- **Extracted records**:
========================
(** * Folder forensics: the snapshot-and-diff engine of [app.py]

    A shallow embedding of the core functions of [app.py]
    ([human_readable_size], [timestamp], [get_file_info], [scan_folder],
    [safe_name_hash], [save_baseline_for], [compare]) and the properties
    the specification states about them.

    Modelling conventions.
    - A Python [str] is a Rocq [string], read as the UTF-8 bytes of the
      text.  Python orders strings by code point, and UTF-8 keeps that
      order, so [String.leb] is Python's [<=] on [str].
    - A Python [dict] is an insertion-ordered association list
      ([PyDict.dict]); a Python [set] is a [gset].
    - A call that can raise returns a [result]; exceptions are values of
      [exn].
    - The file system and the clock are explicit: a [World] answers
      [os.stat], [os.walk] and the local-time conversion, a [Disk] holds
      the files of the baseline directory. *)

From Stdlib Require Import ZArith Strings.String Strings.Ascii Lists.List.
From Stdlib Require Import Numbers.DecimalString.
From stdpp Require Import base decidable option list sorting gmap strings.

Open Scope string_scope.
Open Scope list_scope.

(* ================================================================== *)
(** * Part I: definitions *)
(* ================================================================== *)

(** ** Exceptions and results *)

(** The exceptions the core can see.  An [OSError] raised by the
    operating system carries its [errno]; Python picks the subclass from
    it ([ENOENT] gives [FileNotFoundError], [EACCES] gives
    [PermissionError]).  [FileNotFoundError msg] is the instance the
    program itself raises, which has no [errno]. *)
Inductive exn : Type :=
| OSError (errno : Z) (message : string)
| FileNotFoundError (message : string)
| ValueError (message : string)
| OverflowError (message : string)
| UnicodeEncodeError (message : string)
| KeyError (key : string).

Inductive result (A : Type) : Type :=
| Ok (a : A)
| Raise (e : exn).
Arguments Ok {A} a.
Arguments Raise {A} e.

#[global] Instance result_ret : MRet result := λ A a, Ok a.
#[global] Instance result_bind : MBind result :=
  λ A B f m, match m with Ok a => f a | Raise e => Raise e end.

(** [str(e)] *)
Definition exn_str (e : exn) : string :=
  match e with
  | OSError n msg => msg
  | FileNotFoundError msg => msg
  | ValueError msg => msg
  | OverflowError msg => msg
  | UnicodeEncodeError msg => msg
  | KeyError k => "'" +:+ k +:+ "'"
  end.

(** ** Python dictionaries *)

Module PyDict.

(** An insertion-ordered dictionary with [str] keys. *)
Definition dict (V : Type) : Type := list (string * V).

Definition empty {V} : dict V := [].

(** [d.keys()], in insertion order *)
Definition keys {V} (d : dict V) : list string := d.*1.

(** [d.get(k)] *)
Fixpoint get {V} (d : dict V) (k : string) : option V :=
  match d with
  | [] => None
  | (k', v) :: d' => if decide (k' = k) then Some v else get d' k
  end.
========================
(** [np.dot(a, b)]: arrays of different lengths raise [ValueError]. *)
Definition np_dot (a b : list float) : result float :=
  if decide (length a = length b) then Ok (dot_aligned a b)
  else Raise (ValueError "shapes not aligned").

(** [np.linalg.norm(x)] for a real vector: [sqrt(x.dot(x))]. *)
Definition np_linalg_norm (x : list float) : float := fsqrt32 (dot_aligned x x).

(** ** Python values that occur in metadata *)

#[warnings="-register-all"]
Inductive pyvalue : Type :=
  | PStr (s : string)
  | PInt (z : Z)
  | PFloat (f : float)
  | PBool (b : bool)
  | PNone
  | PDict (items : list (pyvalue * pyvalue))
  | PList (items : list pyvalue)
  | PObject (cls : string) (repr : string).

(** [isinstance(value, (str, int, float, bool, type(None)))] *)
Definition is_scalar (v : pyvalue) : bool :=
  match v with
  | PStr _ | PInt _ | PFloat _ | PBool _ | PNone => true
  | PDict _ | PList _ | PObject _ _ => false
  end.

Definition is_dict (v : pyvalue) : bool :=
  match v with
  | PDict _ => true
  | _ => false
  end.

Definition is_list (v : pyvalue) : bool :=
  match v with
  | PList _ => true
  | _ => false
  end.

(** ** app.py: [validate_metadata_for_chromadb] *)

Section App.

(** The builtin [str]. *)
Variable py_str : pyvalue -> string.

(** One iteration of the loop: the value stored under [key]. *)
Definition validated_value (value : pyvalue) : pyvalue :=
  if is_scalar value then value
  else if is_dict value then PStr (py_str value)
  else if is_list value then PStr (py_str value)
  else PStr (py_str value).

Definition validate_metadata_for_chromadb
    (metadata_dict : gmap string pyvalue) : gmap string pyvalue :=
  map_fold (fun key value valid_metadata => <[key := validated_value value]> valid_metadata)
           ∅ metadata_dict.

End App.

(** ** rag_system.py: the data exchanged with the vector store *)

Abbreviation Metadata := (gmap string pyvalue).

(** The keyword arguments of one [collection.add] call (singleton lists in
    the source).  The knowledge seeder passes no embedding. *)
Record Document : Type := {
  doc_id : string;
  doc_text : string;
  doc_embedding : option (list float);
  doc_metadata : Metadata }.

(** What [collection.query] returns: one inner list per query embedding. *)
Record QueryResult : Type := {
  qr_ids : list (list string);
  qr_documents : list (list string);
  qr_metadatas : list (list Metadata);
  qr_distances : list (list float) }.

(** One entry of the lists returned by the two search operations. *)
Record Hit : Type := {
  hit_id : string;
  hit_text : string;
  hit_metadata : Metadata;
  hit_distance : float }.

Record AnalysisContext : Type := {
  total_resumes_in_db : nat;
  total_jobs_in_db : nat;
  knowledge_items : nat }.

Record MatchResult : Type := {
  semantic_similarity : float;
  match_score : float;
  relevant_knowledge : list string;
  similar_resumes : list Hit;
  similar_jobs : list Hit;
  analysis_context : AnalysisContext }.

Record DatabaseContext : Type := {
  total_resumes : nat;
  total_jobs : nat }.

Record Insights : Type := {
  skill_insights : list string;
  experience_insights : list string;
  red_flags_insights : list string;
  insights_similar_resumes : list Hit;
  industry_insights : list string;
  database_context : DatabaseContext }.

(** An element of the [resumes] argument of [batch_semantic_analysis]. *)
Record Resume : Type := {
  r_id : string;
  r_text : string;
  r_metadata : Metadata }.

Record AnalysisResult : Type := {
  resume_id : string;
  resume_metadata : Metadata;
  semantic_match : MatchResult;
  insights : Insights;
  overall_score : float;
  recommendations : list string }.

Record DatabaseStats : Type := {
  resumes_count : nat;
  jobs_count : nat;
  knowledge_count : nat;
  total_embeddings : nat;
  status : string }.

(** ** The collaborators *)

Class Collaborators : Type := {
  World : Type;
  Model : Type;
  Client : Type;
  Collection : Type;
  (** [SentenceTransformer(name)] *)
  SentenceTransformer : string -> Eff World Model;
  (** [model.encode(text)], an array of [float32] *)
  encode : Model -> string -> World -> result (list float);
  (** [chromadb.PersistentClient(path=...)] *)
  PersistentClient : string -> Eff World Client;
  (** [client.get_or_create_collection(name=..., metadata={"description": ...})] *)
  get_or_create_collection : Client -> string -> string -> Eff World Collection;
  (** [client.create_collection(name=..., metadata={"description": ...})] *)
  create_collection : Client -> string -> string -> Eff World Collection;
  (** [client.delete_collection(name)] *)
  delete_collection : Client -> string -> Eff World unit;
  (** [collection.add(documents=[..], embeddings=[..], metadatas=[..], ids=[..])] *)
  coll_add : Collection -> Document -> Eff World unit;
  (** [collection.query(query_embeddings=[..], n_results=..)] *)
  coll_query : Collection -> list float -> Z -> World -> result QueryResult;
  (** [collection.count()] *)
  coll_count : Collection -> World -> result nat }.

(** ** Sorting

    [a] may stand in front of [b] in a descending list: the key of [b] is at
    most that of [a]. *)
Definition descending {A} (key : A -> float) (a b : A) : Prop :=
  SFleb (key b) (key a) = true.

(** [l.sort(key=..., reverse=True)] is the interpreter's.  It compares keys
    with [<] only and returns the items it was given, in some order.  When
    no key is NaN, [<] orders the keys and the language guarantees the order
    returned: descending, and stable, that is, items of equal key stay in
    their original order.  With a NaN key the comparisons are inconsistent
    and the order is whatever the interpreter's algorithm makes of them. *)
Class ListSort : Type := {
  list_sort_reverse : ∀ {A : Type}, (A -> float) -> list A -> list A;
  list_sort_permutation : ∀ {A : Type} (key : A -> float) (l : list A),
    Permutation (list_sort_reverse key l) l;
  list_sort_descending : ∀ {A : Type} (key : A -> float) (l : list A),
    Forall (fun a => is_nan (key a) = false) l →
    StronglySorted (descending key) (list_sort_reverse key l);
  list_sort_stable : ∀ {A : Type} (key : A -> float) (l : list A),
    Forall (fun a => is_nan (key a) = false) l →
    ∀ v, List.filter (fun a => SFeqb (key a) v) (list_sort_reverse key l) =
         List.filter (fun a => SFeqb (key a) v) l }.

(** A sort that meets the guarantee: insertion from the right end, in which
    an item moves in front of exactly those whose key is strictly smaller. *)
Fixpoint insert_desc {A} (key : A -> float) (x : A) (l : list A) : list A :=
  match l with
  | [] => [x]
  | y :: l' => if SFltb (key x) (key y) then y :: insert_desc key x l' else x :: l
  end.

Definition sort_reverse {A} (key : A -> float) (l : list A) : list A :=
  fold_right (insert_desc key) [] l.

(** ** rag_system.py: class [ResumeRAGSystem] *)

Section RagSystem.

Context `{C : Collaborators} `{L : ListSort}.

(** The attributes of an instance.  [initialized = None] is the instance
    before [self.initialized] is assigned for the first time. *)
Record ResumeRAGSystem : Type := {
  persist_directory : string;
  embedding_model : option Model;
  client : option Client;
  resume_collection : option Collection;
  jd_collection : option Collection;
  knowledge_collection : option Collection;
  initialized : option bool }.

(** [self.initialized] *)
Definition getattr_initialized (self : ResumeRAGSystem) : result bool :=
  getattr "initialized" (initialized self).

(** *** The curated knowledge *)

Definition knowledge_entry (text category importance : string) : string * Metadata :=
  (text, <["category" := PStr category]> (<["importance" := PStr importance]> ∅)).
========================
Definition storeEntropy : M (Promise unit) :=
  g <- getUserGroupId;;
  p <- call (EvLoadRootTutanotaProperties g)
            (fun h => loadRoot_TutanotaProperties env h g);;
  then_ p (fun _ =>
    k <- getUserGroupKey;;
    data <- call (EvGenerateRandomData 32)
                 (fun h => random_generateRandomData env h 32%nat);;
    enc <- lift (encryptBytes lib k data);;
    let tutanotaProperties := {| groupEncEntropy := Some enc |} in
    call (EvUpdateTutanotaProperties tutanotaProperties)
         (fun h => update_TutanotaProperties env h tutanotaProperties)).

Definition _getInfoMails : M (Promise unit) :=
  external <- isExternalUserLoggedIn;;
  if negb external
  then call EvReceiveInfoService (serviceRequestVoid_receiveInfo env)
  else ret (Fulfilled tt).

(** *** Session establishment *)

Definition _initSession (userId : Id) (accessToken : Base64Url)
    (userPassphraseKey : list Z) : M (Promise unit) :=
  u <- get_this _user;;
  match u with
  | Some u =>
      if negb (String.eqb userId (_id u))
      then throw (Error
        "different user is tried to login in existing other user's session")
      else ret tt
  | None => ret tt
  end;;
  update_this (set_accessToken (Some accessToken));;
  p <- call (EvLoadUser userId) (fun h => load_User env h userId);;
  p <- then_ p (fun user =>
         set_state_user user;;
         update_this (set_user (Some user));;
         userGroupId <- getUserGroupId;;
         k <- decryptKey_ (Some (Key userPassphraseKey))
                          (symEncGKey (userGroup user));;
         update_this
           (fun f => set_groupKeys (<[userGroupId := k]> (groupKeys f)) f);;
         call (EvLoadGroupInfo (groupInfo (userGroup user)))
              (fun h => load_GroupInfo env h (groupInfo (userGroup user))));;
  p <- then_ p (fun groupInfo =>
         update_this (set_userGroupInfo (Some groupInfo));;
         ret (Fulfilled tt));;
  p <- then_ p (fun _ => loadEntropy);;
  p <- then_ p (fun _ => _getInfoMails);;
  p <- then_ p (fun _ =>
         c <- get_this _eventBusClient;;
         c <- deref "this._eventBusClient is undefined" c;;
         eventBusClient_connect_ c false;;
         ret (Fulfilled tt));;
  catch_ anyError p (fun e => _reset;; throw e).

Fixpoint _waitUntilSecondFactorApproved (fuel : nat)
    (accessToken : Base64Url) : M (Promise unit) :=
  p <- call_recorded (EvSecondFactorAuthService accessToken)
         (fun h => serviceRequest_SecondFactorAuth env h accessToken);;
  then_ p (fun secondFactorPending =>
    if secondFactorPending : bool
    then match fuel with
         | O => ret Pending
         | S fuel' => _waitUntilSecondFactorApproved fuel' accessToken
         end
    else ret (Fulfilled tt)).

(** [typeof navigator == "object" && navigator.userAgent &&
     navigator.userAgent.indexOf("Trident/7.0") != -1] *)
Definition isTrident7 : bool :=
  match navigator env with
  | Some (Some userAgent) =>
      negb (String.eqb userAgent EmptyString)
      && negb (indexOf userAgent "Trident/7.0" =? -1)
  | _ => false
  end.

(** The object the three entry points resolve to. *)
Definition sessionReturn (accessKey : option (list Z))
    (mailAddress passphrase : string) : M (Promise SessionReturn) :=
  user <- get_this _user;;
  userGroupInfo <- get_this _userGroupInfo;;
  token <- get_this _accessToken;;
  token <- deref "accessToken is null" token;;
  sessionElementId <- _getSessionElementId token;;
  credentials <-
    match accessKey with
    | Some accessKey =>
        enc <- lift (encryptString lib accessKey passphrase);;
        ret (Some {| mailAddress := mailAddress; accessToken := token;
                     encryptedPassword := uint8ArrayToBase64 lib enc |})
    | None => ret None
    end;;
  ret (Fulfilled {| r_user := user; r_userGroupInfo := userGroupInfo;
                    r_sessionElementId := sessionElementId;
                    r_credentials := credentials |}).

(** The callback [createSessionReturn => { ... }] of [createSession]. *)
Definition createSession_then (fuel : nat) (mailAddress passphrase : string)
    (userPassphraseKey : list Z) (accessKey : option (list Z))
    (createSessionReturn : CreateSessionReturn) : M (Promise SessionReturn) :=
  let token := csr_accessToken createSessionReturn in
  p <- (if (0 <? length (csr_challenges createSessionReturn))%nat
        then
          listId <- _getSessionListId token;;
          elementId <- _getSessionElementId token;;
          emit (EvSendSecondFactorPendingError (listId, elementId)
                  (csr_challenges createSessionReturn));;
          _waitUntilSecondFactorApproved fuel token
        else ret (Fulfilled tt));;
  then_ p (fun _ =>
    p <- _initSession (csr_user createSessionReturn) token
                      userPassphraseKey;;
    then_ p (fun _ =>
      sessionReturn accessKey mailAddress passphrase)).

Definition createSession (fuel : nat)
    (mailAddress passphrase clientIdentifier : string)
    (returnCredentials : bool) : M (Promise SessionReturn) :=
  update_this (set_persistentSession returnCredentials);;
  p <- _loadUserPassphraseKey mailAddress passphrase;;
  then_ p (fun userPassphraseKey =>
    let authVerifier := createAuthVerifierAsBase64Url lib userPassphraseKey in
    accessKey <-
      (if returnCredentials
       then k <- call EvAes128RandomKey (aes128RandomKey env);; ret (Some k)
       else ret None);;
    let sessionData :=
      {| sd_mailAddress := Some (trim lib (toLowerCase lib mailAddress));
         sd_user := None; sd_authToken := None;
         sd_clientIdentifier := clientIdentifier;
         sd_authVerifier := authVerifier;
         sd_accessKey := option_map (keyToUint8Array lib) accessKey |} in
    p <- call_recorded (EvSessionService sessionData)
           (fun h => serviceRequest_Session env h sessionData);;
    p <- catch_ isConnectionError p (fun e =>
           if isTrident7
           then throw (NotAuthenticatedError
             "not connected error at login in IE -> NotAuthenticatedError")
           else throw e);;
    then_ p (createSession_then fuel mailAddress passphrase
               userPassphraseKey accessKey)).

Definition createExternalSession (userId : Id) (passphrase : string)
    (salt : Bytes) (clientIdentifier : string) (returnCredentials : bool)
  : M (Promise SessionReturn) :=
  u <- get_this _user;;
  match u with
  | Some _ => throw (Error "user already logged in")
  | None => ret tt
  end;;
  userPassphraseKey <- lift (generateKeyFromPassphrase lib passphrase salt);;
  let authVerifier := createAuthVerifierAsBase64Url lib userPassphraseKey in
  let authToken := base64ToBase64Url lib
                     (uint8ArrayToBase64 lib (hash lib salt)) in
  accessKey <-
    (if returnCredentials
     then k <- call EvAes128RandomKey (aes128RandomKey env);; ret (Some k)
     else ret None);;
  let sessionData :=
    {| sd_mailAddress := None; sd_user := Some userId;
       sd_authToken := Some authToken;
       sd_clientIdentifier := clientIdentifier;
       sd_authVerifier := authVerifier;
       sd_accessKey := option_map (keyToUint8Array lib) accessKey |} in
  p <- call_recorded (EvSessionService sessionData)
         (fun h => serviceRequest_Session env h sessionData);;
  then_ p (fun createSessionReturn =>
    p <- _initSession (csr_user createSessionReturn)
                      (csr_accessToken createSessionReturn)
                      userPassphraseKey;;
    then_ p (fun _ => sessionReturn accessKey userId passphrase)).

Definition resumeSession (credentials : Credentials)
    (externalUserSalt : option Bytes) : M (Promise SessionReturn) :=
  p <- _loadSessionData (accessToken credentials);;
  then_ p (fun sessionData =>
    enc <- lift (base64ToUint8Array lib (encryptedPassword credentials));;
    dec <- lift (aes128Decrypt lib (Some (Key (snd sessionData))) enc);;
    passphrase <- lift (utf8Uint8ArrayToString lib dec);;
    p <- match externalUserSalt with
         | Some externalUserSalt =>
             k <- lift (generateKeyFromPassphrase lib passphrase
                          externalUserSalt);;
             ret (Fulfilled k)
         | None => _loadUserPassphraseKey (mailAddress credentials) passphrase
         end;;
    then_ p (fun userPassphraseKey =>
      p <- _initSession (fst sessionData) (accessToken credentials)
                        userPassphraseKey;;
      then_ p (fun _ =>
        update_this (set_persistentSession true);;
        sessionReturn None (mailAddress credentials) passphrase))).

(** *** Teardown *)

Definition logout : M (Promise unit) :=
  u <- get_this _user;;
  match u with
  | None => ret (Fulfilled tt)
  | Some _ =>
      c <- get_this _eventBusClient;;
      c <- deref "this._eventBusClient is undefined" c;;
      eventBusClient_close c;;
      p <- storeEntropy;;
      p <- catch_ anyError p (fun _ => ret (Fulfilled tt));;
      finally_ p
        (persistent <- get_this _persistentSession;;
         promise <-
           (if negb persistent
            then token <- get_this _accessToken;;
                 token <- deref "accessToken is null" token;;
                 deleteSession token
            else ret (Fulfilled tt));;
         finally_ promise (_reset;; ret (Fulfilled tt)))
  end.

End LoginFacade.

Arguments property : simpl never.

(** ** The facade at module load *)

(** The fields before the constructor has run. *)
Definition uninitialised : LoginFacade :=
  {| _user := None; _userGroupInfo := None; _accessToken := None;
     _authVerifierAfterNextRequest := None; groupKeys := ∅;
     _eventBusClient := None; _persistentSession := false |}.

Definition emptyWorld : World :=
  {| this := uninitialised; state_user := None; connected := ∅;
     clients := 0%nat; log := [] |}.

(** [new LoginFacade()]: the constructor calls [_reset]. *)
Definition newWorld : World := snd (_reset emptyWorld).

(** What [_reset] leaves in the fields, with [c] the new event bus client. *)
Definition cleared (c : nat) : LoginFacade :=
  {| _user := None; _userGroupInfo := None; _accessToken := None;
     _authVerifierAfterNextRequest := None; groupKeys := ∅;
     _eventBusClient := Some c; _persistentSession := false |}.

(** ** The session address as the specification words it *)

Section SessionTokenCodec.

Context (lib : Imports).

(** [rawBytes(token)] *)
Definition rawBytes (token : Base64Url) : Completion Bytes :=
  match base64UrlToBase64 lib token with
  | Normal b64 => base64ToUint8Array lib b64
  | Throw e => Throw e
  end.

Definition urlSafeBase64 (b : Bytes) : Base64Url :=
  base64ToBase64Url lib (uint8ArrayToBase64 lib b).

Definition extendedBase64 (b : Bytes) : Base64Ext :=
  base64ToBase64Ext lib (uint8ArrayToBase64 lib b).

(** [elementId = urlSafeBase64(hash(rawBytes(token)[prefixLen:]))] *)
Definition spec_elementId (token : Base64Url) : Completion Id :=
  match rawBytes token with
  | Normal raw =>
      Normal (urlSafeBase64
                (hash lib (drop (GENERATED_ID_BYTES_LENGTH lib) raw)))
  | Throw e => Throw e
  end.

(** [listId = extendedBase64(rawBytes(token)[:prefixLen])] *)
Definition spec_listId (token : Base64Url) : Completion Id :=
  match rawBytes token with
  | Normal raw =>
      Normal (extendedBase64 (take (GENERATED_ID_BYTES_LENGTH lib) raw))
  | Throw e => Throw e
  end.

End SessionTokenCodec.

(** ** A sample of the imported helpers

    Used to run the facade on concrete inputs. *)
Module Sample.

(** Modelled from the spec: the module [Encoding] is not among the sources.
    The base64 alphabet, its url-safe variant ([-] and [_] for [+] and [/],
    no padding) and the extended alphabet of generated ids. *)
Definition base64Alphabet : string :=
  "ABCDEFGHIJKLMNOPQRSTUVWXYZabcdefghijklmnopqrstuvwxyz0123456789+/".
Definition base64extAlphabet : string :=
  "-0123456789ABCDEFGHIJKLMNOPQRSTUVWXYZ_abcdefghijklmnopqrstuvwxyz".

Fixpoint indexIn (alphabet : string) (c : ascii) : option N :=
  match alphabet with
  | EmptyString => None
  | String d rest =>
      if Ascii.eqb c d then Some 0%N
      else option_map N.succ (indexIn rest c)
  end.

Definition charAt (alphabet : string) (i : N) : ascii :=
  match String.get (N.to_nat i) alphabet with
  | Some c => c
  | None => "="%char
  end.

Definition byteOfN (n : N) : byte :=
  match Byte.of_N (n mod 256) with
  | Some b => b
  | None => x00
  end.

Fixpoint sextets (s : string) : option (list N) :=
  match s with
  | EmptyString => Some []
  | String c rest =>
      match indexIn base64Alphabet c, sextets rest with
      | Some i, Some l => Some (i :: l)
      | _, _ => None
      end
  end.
========================
Find the word "QueryResult" in the records and pull out each line that has it.

- **Completed exercise**:
Record QueryResult : Type := {
  coll_query : Collection -> list float -> Z -> World -> result QueryResult;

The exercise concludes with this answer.